● Brief: Below is a set of entries. Print the line that contains "let f0 := if f0 <? 1 then 1 else f0 in" and every later line word for word, through the final one.

(Stored dataset items)
---------------
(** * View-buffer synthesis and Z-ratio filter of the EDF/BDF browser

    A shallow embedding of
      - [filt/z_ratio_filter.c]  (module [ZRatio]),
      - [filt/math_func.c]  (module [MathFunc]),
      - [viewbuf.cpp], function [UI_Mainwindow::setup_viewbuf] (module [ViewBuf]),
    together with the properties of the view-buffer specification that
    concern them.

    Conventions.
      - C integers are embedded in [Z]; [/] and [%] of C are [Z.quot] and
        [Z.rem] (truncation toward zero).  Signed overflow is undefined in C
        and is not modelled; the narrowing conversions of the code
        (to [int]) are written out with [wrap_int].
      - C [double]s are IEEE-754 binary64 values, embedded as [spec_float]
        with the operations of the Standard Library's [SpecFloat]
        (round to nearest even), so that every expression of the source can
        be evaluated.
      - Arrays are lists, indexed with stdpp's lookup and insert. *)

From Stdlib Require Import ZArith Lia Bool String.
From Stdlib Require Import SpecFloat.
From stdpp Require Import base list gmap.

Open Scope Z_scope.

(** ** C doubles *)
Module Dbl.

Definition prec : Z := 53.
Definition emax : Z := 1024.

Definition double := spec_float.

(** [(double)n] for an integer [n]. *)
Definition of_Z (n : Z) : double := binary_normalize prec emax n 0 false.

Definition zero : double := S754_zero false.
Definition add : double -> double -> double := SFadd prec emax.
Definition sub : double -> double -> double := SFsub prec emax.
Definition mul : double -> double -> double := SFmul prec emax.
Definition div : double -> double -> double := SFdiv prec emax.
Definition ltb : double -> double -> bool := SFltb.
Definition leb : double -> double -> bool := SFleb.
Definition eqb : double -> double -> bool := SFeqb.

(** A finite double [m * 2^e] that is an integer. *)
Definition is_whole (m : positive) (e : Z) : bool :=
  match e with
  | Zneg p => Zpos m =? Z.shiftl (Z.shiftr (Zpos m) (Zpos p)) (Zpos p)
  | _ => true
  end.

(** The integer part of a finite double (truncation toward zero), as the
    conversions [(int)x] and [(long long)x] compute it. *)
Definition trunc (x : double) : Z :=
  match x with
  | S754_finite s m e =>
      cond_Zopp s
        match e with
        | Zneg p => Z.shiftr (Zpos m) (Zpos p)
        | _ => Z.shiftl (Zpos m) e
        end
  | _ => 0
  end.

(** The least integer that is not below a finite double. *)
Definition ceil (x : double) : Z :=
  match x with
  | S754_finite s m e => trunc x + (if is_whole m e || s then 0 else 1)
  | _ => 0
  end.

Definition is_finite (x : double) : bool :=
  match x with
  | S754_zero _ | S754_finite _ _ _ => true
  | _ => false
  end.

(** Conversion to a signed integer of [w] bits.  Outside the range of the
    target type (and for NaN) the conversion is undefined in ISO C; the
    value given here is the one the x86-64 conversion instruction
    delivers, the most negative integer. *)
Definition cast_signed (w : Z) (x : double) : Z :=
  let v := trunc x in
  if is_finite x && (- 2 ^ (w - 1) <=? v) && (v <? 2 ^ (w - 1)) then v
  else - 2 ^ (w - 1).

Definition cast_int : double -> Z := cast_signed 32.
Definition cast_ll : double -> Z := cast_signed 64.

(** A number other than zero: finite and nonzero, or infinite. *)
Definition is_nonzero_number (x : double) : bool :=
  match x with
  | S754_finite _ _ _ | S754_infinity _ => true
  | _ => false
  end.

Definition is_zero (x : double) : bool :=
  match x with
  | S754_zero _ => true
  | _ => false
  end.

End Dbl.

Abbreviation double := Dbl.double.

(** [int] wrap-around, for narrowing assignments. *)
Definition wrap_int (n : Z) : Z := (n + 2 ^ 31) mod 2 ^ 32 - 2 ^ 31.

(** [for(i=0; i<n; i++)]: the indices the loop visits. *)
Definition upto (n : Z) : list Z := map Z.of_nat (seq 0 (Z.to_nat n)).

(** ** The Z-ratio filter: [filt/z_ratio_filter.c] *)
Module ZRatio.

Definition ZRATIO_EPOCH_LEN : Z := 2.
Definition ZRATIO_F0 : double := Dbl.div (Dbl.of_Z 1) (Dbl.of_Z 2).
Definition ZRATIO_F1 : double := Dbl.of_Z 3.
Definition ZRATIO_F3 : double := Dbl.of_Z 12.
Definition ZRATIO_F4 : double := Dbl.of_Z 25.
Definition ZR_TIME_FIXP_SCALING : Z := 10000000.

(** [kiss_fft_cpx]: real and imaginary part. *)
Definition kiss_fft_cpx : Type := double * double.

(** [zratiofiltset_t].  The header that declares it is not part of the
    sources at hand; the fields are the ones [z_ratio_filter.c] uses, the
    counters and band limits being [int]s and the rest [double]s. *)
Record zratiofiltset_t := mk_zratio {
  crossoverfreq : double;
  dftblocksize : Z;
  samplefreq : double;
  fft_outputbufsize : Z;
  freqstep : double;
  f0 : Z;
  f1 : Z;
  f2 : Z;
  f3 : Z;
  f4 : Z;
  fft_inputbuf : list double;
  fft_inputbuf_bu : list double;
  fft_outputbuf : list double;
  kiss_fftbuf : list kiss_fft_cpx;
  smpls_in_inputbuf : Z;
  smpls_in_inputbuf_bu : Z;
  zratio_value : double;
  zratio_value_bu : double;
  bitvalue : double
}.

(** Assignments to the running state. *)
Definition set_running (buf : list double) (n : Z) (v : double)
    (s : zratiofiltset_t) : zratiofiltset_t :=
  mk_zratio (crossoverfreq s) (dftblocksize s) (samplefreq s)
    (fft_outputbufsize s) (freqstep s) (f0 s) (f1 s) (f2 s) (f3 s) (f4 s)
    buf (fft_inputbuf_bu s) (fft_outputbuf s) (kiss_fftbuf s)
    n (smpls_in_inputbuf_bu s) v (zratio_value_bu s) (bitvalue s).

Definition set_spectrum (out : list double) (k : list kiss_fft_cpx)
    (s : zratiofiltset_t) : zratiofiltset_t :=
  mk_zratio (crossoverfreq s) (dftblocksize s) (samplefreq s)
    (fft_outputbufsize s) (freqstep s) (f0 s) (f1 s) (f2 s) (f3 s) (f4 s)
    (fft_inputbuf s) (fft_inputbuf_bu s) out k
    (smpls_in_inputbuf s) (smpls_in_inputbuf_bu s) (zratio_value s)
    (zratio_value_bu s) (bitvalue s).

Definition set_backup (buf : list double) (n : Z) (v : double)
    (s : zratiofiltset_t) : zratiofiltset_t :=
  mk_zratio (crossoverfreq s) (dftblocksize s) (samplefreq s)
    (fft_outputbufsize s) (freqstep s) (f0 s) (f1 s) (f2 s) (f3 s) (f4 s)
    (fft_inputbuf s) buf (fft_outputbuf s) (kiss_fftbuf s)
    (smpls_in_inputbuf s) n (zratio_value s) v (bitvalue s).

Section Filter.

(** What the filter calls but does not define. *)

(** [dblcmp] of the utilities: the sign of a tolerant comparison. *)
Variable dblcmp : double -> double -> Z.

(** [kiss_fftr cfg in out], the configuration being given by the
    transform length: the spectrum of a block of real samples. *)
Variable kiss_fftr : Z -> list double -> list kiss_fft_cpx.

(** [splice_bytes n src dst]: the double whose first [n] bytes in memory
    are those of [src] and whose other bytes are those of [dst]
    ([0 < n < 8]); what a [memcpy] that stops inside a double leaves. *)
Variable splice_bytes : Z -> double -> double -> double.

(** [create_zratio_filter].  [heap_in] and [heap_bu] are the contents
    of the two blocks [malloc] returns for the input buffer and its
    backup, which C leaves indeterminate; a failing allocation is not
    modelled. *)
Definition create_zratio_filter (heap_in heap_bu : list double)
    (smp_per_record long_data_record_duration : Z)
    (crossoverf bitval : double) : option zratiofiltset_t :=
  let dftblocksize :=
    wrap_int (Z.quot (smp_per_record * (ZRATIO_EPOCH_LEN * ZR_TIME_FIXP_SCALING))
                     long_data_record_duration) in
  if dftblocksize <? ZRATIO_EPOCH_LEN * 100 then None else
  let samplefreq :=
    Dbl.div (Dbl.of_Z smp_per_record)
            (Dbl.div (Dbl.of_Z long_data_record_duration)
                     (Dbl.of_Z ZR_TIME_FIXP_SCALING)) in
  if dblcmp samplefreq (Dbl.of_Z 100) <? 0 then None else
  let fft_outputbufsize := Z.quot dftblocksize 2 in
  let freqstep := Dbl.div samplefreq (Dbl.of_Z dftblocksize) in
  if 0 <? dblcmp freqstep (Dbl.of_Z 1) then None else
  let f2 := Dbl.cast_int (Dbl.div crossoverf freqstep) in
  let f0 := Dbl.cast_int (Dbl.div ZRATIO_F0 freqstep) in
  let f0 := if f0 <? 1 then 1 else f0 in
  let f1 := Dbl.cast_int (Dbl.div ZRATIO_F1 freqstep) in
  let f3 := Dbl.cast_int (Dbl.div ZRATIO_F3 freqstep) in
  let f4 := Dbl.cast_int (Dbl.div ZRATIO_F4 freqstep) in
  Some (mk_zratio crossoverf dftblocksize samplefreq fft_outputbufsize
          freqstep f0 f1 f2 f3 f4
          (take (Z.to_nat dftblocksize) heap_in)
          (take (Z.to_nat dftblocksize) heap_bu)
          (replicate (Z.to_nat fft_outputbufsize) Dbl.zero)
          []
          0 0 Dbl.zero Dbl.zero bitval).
---------------
● Solution:
  let f0 := if f0 <? 1 then 1 else f0 in
  let f1 := Dbl.cast_int (Dbl.div ZRATIO_F1 freqstep) in
  let f3 := Dbl.cast_int (Dbl.div ZRATIO_F3 freqstep) in
  let f4 := Dbl.cast_int (Dbl.div ZRATIO_F4 freqstep) in
  Some (mk_zratio crossoverf dftblocksize samplefreq fft_outputbufsize
          freqstep f0 f1 f2 f3 f4
          (take (Z.to_nat dftblocksize) heap_in)
          (take (Z.to_nat dftblocksize) heap_bu)
          (replicate (Z.to_nat fft_outputbufsize) Dbl.zero)
          []
          0 0 Dbl.zero Dbl.zero bitval).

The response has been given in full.